**Task description**
The listing below contains a span that opens with the line containing "apply the two" and closes with the line containing "(** ** Python sequences *)". Return that span exactly.

-.-.-

(** [round(2 * (i ** 0.5))].  The value [2*sqrt i] is never a half-integer
    ([(k + 1/2)^2 = 4 i] has no integer solution) and the double nearest to
    [sqrt i] stays far from one for file counts of a directory, so Python's
    rounding returns the integer [k] nearest to [sqrt (4 i)]: with
    [s = isqrt (4 i)], it is [s + 1] exactly when [4 i > s^2 + s]. *)
Definition round_frame (i : nat) : Z :=
  let n := 4 * Z.of_nat i in
  let s := Z.sqrt n in
  if s * s + s <? n then s + 1 else s.

(** The [for i, filename in enumerate(filenames)] loop.  [last] holds
    [round(last)] (the rounding of the last selected [frame]; initially
    [round(-1) = -1]), [bound] the value of the Python variable [filename]
    after the iterations so far ([None]: not yet bound).  The first
    component lists the images handed to [writer.append_data]. *)
Fixpoint select_loop {A : Type} (i : nat) (last : Z) (bound : option A)
    (filenames : list A) : list A * option A :=
  match filenames with
  | [] => ([], bound)
  | filename :: rest =>
      let frame := round_frame i in
      if last <? frame then
        let '(w, b) := select_loop (S i) frame (Some filename) rest in
        (filename :: w, b)
      else select_loop (S i) last (Some filename) rest
  end.

(** Outcome of [draw_gif]: the frames written, or the [UnboundLocalError]
    raised by the post-loop [imageio.imread(filename)] when the loop never
    bound [filename]; nothing in the script catches it. *)
Inductive outcome (A : Type) :=
| Written (frames : list A)
| UnboundLocalError.
Arguments Written {A} frames.
Arguments UnboundLocalError {A}.
(** A wire document with spring bones: one bone on node 1, a mesh
    annotation on mesh 2, one texture property. *)
Definition sample_wire_vrm : Vrm.t Z Z Z :=
  {| Vrm.blendShapeMaster := {| BlendShapeMaster.blendShapeGroups := [] |};
     Vrm.humanoid :=
       {| Humanoid.humanBones :=
            [ {| HumanoidBone.bone := JString "hips";
                 HumanoidBone.node := 1;
                 HumanoidBone.useDefaultValues := JBool true;
                 HumanoidBone.min := JUndefined;
                 HumanoidBone.max := JUndefined;
                 HumanoidBone.center := JUndefined;
                 HumanoidBone.axisLength := JNumber 0 |} ];
          Humanoid.armStretch := JNumber (1 # 20);
          Humanoid.legStretch := JNumber (1 # 20);
          Humanoid.upperArmTwist := JNumber (1 # 2);
          Humanoid.lowerArmTwist := JNumber (1 # 2);
          Humanoid.upperLegTwist := JNumber (1 # 2);
          Humanoid.lowerLegTwist := JNumber (1 # 2);
          Humanoid.feetSpacing := JNumber 0;
          Humanoid.hasTranslationDoF := JBool false |};
     Vrm.firstPerson :=
       {| FirstPerson.firstPersonBone := 0;
          FirstPerson.firstPersonBoneOffset := JUndefined;
          FirstPerson.meshAnnotations :=
            [ {| MeshAnnotation.mesh := 2;
                 MeshAnnotation.firstPersonFlag := JString "Auto" |} ];
          FirstPerson.lookAtTypeName := JString "Bone";
          FirstPerson.lookAtHorizontalInner := JNumber 8;
          FirstPerson.lookAtHorizontalOuter := JNumber 12;
          FirstPerson.lookAtVerticalDown := JNumber 10;
          FirstPerson.lookAtVerticalUp := JNumber 10 |};
     Vrm.materialProperties :=
       [ {| MaterialProperties.name := JString "Body";
            MaterialProperties.shader := JString "VRM/MToon";
            MaterialProperties.renderQueue := JNumber 2000;
            MaterialProperties.floatProperties := JObject [];
            MaterialProperties.vectorProperties := JObject [];
            MaterialProperties.textureProperties := [("_MainTex", 0)];
            MaterialProperties.keywordMap := JObject [];
            MaterialProperties.tagMap := JObject [] |} ];
     Vrm.meta := JObject [("title", JString "avatar")];
     Vrm.secondaryAnimation :=
       JObject [("boneGroups", JArray [JObject [("stiffiness", JNumber 1)]]);
                ("colliderGroups", JArray [])] |}.

(** ** [parse_vrm]: resolving every index through the loader *)

(** The parser of the loader as [parse_vrm] reads it: the lengths of
    [json.nodes], [json.meshes] and [json.textures] ([None] when the key
    is absent), what [getDependency] resolves to for each kind and index,
    and the document. *)
Record GLTFParser : Type := {
  json_nodes_length : option nat;
  json_meshes_length : option nat;
  json_textures_length : option nat;
  getDependency_node : nat → three_object;
  getDependency_mesh : nat → list three_object;
  getDependency_texture : nat → three_object;
  parser_json : gltf_json;
}.

(** [new Array(n).fill().map((_, id) => getDependency(kind, id))], once
    every promise has resolved. *)
Definition resolve_all {A : Type} (n : nat) (getDependency : nat → A) : list A :=
  getDependency <$> seq 0 n.

(** [parse_vrm] from the parser: after the log of the first line,
    [json.nodes.length] and [json.meshes.length] throw on an absent key,
    [(json.textures || [])] does not. *)
Definition parse_vrm_with_loader (parser : GLTFParser)
  : Exec (Vrm.t (option three_object) (option (list three_object))
            (option three_object)) :=
  console (console_log "Parsing glTF as VRM" ArgObjects);;
  match json_nodes_length parser with
  | None => throw "Cannot read properties of undefined (reading 'length')"
  | Some n_nodes =>
      match json_meshes_length parser with
      | None => throw "Cannot read properties of undefined (reading 'length')"
      | Some n_meshes =>
          let n_textures := default 0%nat (json_textures_length parser) in
          parse_vrm_resolved (resolve_all n_nodes (getDependency_node parser))
            (resolve_all n_meshes (getDependency_mesh parser))
            (resolve_all n_textures (getDependency_texture parser))
            (parser_json parser)
      end
  end.
(** * Resilient batch-scanning engine: growth, score, threshold, checkpoint

    A shallow embedding of the scanning core of the repository
    ([full_scan.py] and [niche_scanner.py]) and the proofs of its
    specification.

    Modelling conventions.
    - Python numbers (popularity samples, growth percentages, scores,
      weights) are exact rationals [Q] in the two script modules;
      statements about them use rational equality [==].  The score is
      also evaluated on IEEE 754 binary64 numbers, the numbers the
      interpreter computes with, in the module [Binary64]: what is said
      about the rounding of the score is said there.
    - Python text is [string], read as a sequence of ASCII characters.
    - A text field of a record is a [pyval]: [None], pandas' missing
      value [NaN], or a [str].
    - Dictionaries and sets are stdpp's [gmap] and [gset].
    - The remote API, the clock and the file system are explicit: a fetch
      consumes a table of responses indexed by attempt, every request and
      sleep is recorded in a trace, and files live in a finite map from
      names to tables.
    - pandas is not part of the repository.  Its CSV writer and reader are
      modelled on typed rows: a missing value is written as the empty
      field, and a text field that belongs to the reader's list of
      missing-value tokens is read back as [NaN].  The token list is a
      parameter, of which only the empty field is ever assumed.  Column
      type inference of the reader is not modelled: a text column is read
      as text.  The keyword column of a checkpoint of [full_scan.py] is
      such a column, since its first keyword is a seed of the table. *)

From Stdlib Require Import QArith Qround Qabs Lqa Lia String Ascii List.
From Stdlib Require Import Sorting.Sorted Sorting.Permutation.
From Stdlib Require Import SpecFloat.
From stdpp Require Import gmap strings list fin_maps.

Open Scope Q_scope.

(** * Part I: the embedding *)

(** ** Numbers *)

(** Python's [min(a, b)]: [b] only when [b < a]. *)
Definition py_min (a b : Q) : Q := if Qle_bool a b then a else b.

(** [x > 0] as the interpreter decides it. *)
Definition Qpos_bool (x : Q) : bool := negb (Qle_bool x 0).

(** Python's [round(x, 0)] on exact numbers: nearest integer, ties to the
    even one. *)
Definition round_half_even (x : Q) : Z :=
  let n := Qfloor x in
  let r := x - inject_Z n in
  if Qle_bool r (1 # 2)
  then if Qle_bool (1 # 2) r then (if Z.even n then n else n + 1)%Z else n
  else (n + 1)%Z.

(** Python's [round(x, 2)], on exact numbers ([Binary64.round2] is the
    same on floats). *)
Definition round2 (x : Q) : Q := inject_Z (round_half_even (x * 100)) / 100.

(** ** Text *)

Definition lower_ascii (c : ascii) : ascii :=
  let n := nat_of_ascii c in
  if ((65 <=? n) && (n <=? 90))%nat then ascii_of_nat (n + 32) else c.

(** [s.lower()] on ASCII text. *)
Fixpoint lower (s : string) : string :=
  match s with
  | EmptyString => EmptyString
  | String c s' => String (lower_ascii c) (lower s')
  end.

(** [sub in s]. *)
Fixpoint contains (sub s : string) : bool :=
  String.prefix sub s ||
  match s with
  | EmptyString => false
  | String _ s' => contains sub s'
  end.

(** [s[:n]]. *)
Definition slice_to (n : nat) (s : string) : string := String.substring 0 n s.

(** [sep.join(l)]. *)
Definition join (sep : string) (l : list string) : string := String.concat sep l.

(** ** Dynamically typed text values *)

Inductive pyval : Type :=
| PNone
| PNaN
| PStr (s : string).

#[global] Instance pyval_eq_dec : EqDecision pyval.
Proof. solve_decision. Defined.

Definition pyval_encode (v : pyval) : option (option string) :=
  match v with
  | PNone => None
  | PNaN => Some None
  | PStr s => Some (Some s)
  end.

Definition pyval_decode (o : option (option string)) : pyval :=
  match o with
  | None => PNone
  | Some None => PNaN
  | Some (Some s) => PStr s
  end.

#[global] Instance pyval_countable : Countable pyval.
Proof.
  apply (inj_countable' pyval_encode pyval_decode).
  intros []; reflexivity.
Defined.

(** Truth value of an object in a condition: [None] and the empty string
    are false, every other string is true, and so is the float [NaN]. *)
Definition truthy (v : pyval) : bool :=
  match v with
  | PNone => false
  | PNaN => true
  | PStr s => negb (String.eqb s "")
  end.

(** [Series.str.lower()] on one entry: missing values stay missing. *)
Definition str_lower (v : pyval) : pyval :=
  match v with
  | PStr s => PStr (lower s)
  | other => other
  end.

(** ** ScanResult: the result dictionary of [get_keyword_data] *)

Record ScanResult : Type := mkResult {
  keyword : pyval;
  category : pyval;
  current_interest : Q;
  growth_5yr : Q;
  growth_1yr : Q;
  growth_6mo : Q;
  growth_3mo : Q;
  growth_1mo : Q;
  related_queries : pyval;
  rising_queries : pyval;
  recommendation_score : Q;
  error : pyval
}.

(** In-place updates [result[key] = value]. *)
Definition set_error (v : pyval) (r : ScanResult) : ScanResult :=
  mkResult (keyword r) (category r) (current_interest r)
           (growth_5yr r) (growth_1yr r) (growth_6mo r) (growth_3mo r)
           (growth_1mo r) (related_queries r) (rising_queries r)
           (recommendation_score r) v.

Definition set_related_queries (v : pyval) (r : ScanResult) : ScanResult :=
  mkResult (keyword r) (category r) (current_interest r)
           (growth_5yr r) (growth_1yr r) (growth_6mo r) (growth_3mo r)
           (growth_1mo r) v (rising_queries r)
           (recommendation_score r) (error r).

Definition set_rising_queries (v : pyval) (r : ScanResult) : ScanResult :=
  mkResult (keyword r) (category r) (current_interest r)
           (growth_5yr r) (growth_1yr r) (growth_6mo r) (growth_3mo r)
           (growth_1mo r) (related_queries r) v
           (recommendation_score r) (error r).

Definition set_recommendation_score (q : Q) (r : ScanResult) : ScanResult :=
  mkResult (keyword r) (category r) (current_interest r)
           (growth_5yr r) (growth_1yr r) (growth_6mo r) (growth_3mo r)
           (growth_1mo r) (related_queries r) (rising_queries r)
           q (error r).

Definition set_metrics (cur g5 g1 g6 g3 gm : Q) (r : ScanResult) : ScanResult :=
  mkResult (keyword r) (category r) cur g5 g1 g6 g3 gm
           (related_queries r) (rising_queries r)
           (recommendation_score r) (error r).

(** The dictionary [get_keyword_data] starts from. *)
Definition initial_result (kw cat : string) : ScanResult :=
  mkResult (PStr kw) (PStr cat) 0 0 0 0 0 0 (PStr "") (PStr "") 0 PNone.

(** ** The remote API and the trace of effects *)

(** One part ([top] or [rising]) of the related-queries answer: absent
    ([None]), a frame whose [query] column holds the given texts, or
    something that raises when it is read. *)
Inductive related_part : Type :=
| PartNone
| PartQueries (queries : list string)
| PartBroken.

(** The answer of [related_queries()]: the call raises, the keyword is
    not in the answer, or it is there with its two parts. *)
Inductive related_response : Type :=
| RelatedRaises
| RelatedMissing
| RelatedEntry (top rising : related_part).

(** The answer to one attempt: [build_payload] or [interest_over_time]
    raises an exception whose text is [msg], or a frame comes back with
    the keyword's samples (oldest first; no sample: [df.empty]). *)
Inductive response : Type :=
| Raises (msg : string)
| Frame (samples : list Q) (related : related_response).

Inductive event : Type :=
| Fetch (kw : string)
| Request (kw : string)
| RelatedRequest (kw : string)
| Sleep (seconds : nat)
| CheckpointSaved (rows : nat).

(** ** get_time_periods *)

Record Periods : Type := mkPeriods {
  p_current : Q;
  p_1mo_ago : Q;
  p_3mo_ago : Q;
  p_6mo_ago : Q;
  p_1yr_ago : Q;
  p_5yr_ago : Q
}.

(** [col.iloc[-k]] for [1 <= k <= len(col)]. *)
Definition iloc_back (k : nat) (col : list Q) : Q :=
  nth (List.length col - k) col 0.

(** [col.iloc[-k] if len(df) > k else col.iloc[0]]. *)
Definition look_back (k : nat) (col : list Q) : Q :=
  if (k <? List.length col)%nat then iloc_back k col else nth 0 col 0.

Definition get_time_periods (col : list Q) : option Periods :=
  match col with
  | [] => None
  | _ =>
      Some (mkPeriods (iloc_back 1 col)
                      (look_back 5 col) (look_back 13 col) (look_back 26 col)
                      (look_back 52 col) (nth 0 col 0))
  end.

(** ** Tables on disk *)

(** One line of a CSV file with the result columns: text fields as the
    characters between the separators, numbers as their value. *)
Record csv_row : Type := mkRow {
  c_keyword : string;
  c_category : string;
  c_current_interest : Q;
  c_growth_5yr : Q;
  c_growth_1yr : Q;
  c_growth_6mo : Q;
  c_growth_3mo : Q;
  c_growth_1mo : Q;
  c_related_queries : string;
  c_rising_queries : string;
  c_recommendation_score : Q;
  c_error : string
}.

(** A file: its header line and its rows.  The field of a column that is
    not in the header is left empty in the row. *)
Record table : Type := mkTable {
  columns : list string;
  body : list csv_row
}.
(** * The key-number store: [update_key_number] of [scripts/tools.py]

    The function under study reads a JSON document from a file, sets
    every key of a dictionary of updates in it and writes the document
    back:

<<
    def update_key_number(path: str, new_dict: dict) -> None:
        if not os.path.exists(path):
            with open(path, "w") as f:
                json.dump({}, f)
        with open(path, "r") as f:
            data = json.load(f)
        for k in new_dict.keys():
            data[k] = new_dict[k]
        with open(path, "w") as f:
            json.dump(data, f, indent=4)
>>

    The development has three layers:
    - Python values and dictionaries (insertion ordered, unique keys);
    - the two library calls the function relies on, [json.dump] and
      [json.load], over texts of characters, following the encoder and
      the decoder of CPython's [json] package;
    - the file system as a finite map from paths to texts, and
      [update_key_number] itself as a state-passing function that
      returns normally or raises.

    Outside the model: floats and characters beyond code point 255 (a
    text that needs them is reported as [OutsideModel], never as an
    error), values that [json.dump] cannot write, keys that are not
    strings, the recursion and integer-size limits of the interpreter,
    and the failures of the operating system (permissions, missing
    directories, full disks). *)

From Stdlib Require Import ZArith Ascii String Lia.
From Stdlib Require Import DecimalString DecimalZ DecimalPos DecimalFacts.
From stdpp Require Import gmap strings list fin_maps.
(** * Surveyor: the exploration scheduler of angr (surveyor.py)

    A shallow embedding of [Surveyor] and of the module-level control flags
    [STOP_RUNS] / [PAUSE_RUNS].  Python integers are [Z], Python lists are
    [list], and the methods that call into collaborators (paths, hooks, the
    debugger) are written in a small state-and-fault monad: a call either
    returns normally with a value and the new state, or raises a fault and
    leaves the state it had reached.  The calls to the logger [l] change
    nothing the scheduler looks at and are left out.

    The scheduler is modelled twice.  First with its lists as values and
    with overloadable methods that leave the scheduler alone, as the
    methods of the class do; then, in [Live], with its lists as objects of a
    store and the overloadable methods as calls on the whole state, for an
    analysis that seeds or parks paths from within a method.  Where both
    apply the two agree ([tick_agrees], [trim_agrees], [run_agrees]). *)

From Stdlib Require Import List ZArith Bool Lia Permutation.
From Stdlib Require String Ascii DecimalString DecimalZ DecimalPos.
Import ListNotations.
Import String.StringSyntax Ascii.AsciiSyntax.

Set Implicit Arguments.

Local Open Scope Z_scope.

(** ** Python sequences *)

(** [l[:k]] and [l[k:]] for an integer [k]: a negative bound counts from the
    end of the list and is clamped at the front. *)
Definition slice_start {A : Type} (k : Z) (l : list A) : nat :=
  if 0 <=? k then Z.to_nat k else (length l - Z.to_nat (- k))%nat.

Definition slice_to {A : Type} (k : Z) (l : list A) : list A :=
  firstn (slice_start k l) l.

Definition slice_from {A : Type} (k : Z) (l : list A) : list A :=
  skipn (slice_start k l) l.

(** [len(l)] as a Python integer. *)
Definition len {A : Type} (l : list A) : Z := Z.of_nat (length l).

(** ** Calls that may raise *)

Section Outcome.
Variable Fault : Type.

(** The result of a call on a state of type [S]. *)
Inductive Outcome (S A : Type) : Type :=
| Ok (a : A) (s : S)
| Raise (f : Fault) (s : S).

Arguments Ok {S A} a s.
Arguments Raise {S A} f s.

Definition Call (S A : Type) : Type := S -> Outcome S A.

Definition ret {S A : Type} (a : A) : Call S A := fun s => Ok a s.

Definition bind {S A B : Type} (m : Call S A) (k : A -> Call S B) : Call S B :=
  fun s => match m s with
           | Ok a s' => k a s'
           | Raise f s' => Raise f s'
           end.

Definition gets {S A : Type} (f : S -> A) : Call S A := fun s => Ok (f s) s.

Definition modify {S : Type} (f : S -> S) : Call S unit := fun s => Ok tt (f s).

(** A call on a component [S] of a larger state [T]. *)
Definition lift {S T A : Type} (get : T -> S) (set : S -> T -> T)
           (m : Call S A) : Call T A :=
  fun t => match m (get t) with
           | Ok a s' => Ok a (set s' t)
           | Raise f s' => Raise f (set s' t)
           end.

Definition final_state {S A : Type} (o : Outcome S A) : S :=
  match o with Ok _ s => s | Raise _ s => s end.

Definition returns {S A : Type} (o : Outcome S A) : bool :=
  match o with Ok _ _ => true | Raise _ _ => false end.

Definition fault_of {S A : Type} (o : Outcome S A) : option Fault :=
  match o with Ok _ _ => None | Raise f _ => Some f end.
End Outcome.

Arguments Ok {Fault S A} a s.
Arguments Raise {Fault S A} f s.
Arguments ret {Fault S A} a _.
Arguments bind {Fault S A B} m k _.
Arguments gets {Fault S A} f _.
Arguments modify {Fault S} f _.
Arguments lift {Fault S T A} get set m _.
Arguments final_state {Fault S A} o.
Arguments returns {Fault S A} o.
Arguments fault_of {Fault S A} o.

Declare Scope call_scope.
Delimit Scope call_scope with call.
Notation "x <- m ;; k" := (bind m (fun x => k))
  (at level 61, m at next level, right associativity) : call_scope.
Notation "m ;; k" := (bind m (fun _ => k))
  (at level 61, right associativity) : call_scope.

Local Open Scope call_scope.

(** ** The scheduler *)

Section Surveyor.
(** Collaborators of the module, opaque to the scheduler: the project, its
    exits, the paths ([from . import Path]) with their error records, the
    state of everything outside the scheduler, and the faults a call can
    raise. *)
Variables Project Exit Path ErrorRecord World Fault : Type.

(** [Path(project=..., entry=e)], [project.initial_exit()] and the
    attribute [p.errored], read from the world as it is at that moment. *)
Variable Path_new : Project -> Exit -> Path.
Variable initial_exit : Project -> Exit.
Variable Path_errored : Path -> World -> list ErrorRecord.

(** *** Module globals *)

Record Env : Type := mkEnv {
  STOP_RUNS : bool;
  PAUSE_RUNS : bool;
  world : World
}.

Definition enable_singlestep (e : Env) : Env :=
  mkEnv (STOP_RUNS e) true (world e).
Definition disable_singlestep (e : Env) : Env :=
  mkEnv (STOP_RUNS e) false (world e).
Definition stop_analyses (e : Env) : Env :=
  mkEnv true (PAUSE_RUNS e) (world e).
Definition result_analyses (e : Env) : Env :=
  mkEnv false (PAUSE_RUNS e) (world e).

(** [handler(signum, frame)], installed for the two user signals, whose
    numbers come from the [signal] module. *)
Variables SIGUSR1 SIGUSR2 : Z.

Definition handler (signum : Z) (e : Env) : Env :=
  if signum =? SIGUSR1 then stop_analyses e
  else if signum =? SIGUSR2 then enable_singlestep e
  else e.

(** The interactive [pdb.set_trace()]: whatever the session does, it does
    outside the scheduler. *)
Variable pdb_set_trace : Call Fault Env unit.

(** *** The object *)

Record Surveyor : Type := mkSurveyor {
  _project : Project;
  _max_concurrency : Z;
  active : list Path;
  deadended : list Path;
  trimmed : list Path;
  errored : list Path;
  _current_tick : Z
}.

Definition set_active (l : list Path) (sv : Surveyor) : Surveyor :=
  mkSurveyor (_project sv) (_max_concurrency sv) l (deadended sv)
             (trimmed sv) (errored sv) (_current_tick sv).
Definition set_deadended (l : list Path) (sv : Surveyor) : Surveyor :=
  mkSurveyor (_project sv) (_max_concurrency sv) (active sv) l
             (trimmed sv) (errored sv) (_current_tick sv).
Definition set_trimmed (l : list Path) (sv : Surveyor) : Surveyor :=
  mkSurveyor (_project sv) (_max_concurrency sv) (active sv) (deadended sv)
             l (errored sv) (_current_tick sv).
Definition set_errored (l : list Path) (sv : Surveyor) : Surveyor :=
  mkSurveyor (_project sv) (_max_concurrency sv) (active sv) (deadended sv)
             (trimmed sv) l (_current_tick sv).
Definition set_current_tick (k : Z) (sv : Surveyor) : Surveyor :=
  mkSurveyor (_project sv) (_max_concurrency sv) (active sv) (deadended sv)
             (trimmed sv) (errored sv) k.
(** X25.  The verifier a dialer installs admits a chain with a leaf and
    a CA, whose CA key gives the ID [pid], exactly when the signatures of
    the chain verify and the requested ID is zero or has the string form
    of [pid]. *)
Theorem DialOption_admits
        (fi : FullIdentity) (id : NodeID) (cfg : tls_Config W)
        (raw : list Go.bytes) (given : list (list Certificate)) (w : W)
        (leaf ca : Certificate) (rest : list Certificate) (pid : NodeID)
        (Hopt : DialOption fi id = Go.Returns (Some cfg, None))
        (Hparse : peertls.CertsFromDER raw = Ok (leaf :: ca :: rest))
        (Hpid : NodeIDFromKey (PublicKey ca) = (pid, None)) :
  exists verify,
    VerifyPeerCertificate cfg = Some verify
    /\ (verify raw given w = (w, Go.Returns None)
        <-> peertls.verifyChainSignatures (leaf :: ca :: rest) = None
            /\ (id = NodeID_zero \/ NodeID_String pid = NodeID_String id)).
Proof.
  unfold DialOption in Hopt.
  destruct (ChainRaw fi) as [chain|p]; [|discriminate]. cbn [Go.bind] in Hopt.
  destruct (peertls.TLSCert chain (FI_Leaf fi) (FI_Key fi)) as [[t [e|]]|p];
    try discriminate.
  cbn [Go.bind] in Hopt. destruct (Go.deref t) as [t'|p]; [|discriminate].
  inversion Hopt; subst; clear Hopt. cbn [VerifyPeerCertificate].
  eexists. split; [reflexivity|].
  rewrite (VerifyPeerFunc_after_chain_check _ raw given w _ Hparse).
  destruct (peertls.verifyChainSignatures (leaf :: ca :: rest)) as [e|].
  { split; [discriminate|]. intros [H _]. discriminate. }
  unfold peertls.VerifyPeerFunc. rewrite Hparse.
  cbn [peertls.VerifyPeerFunc_loop]. unfold bindM.
  destruct (NodeID_eqb id NodeID_zero) eqn:Hz.
  - apply NodeID_eqb_eq in Hz. subst id.
    rewrite verifyIdentity_zero. cbn. split; auto.
  - rewrite (verifyIdentity_compares id raw w leaf ca rest [] pid Hpid Hz).
    apply NodeID_eqb_neq in Hz.
    destruct (String.eqb (NodeID_String pid) (NodeID_String id)) eqn:Hs; cbn.
    + apply String.eqb_eq in Hs. split; auto.
    + apply String.eqb_neq in Hs. split; [discriminate|].
      intros [_ [Hzero|Heq]]; contradiction.
Qed.

End FullIdentity_properties.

-.-.-

**Result of this task**
    apply the two agree ([tick_agrees], [trim_agrees], [run_agrees]). *)

From Stdlib Require Import List ZArith Bool Lia Permutation.
From Stdlib Require String Ascii DecimalString DecimalZ DecimalPos.
Import ListNotations.
Import String.StringSyntax Ascii.AsciiSyntax.

Set Implicit Arguments.

Local Open Scope Z_scope.

(** ** Python sequences *)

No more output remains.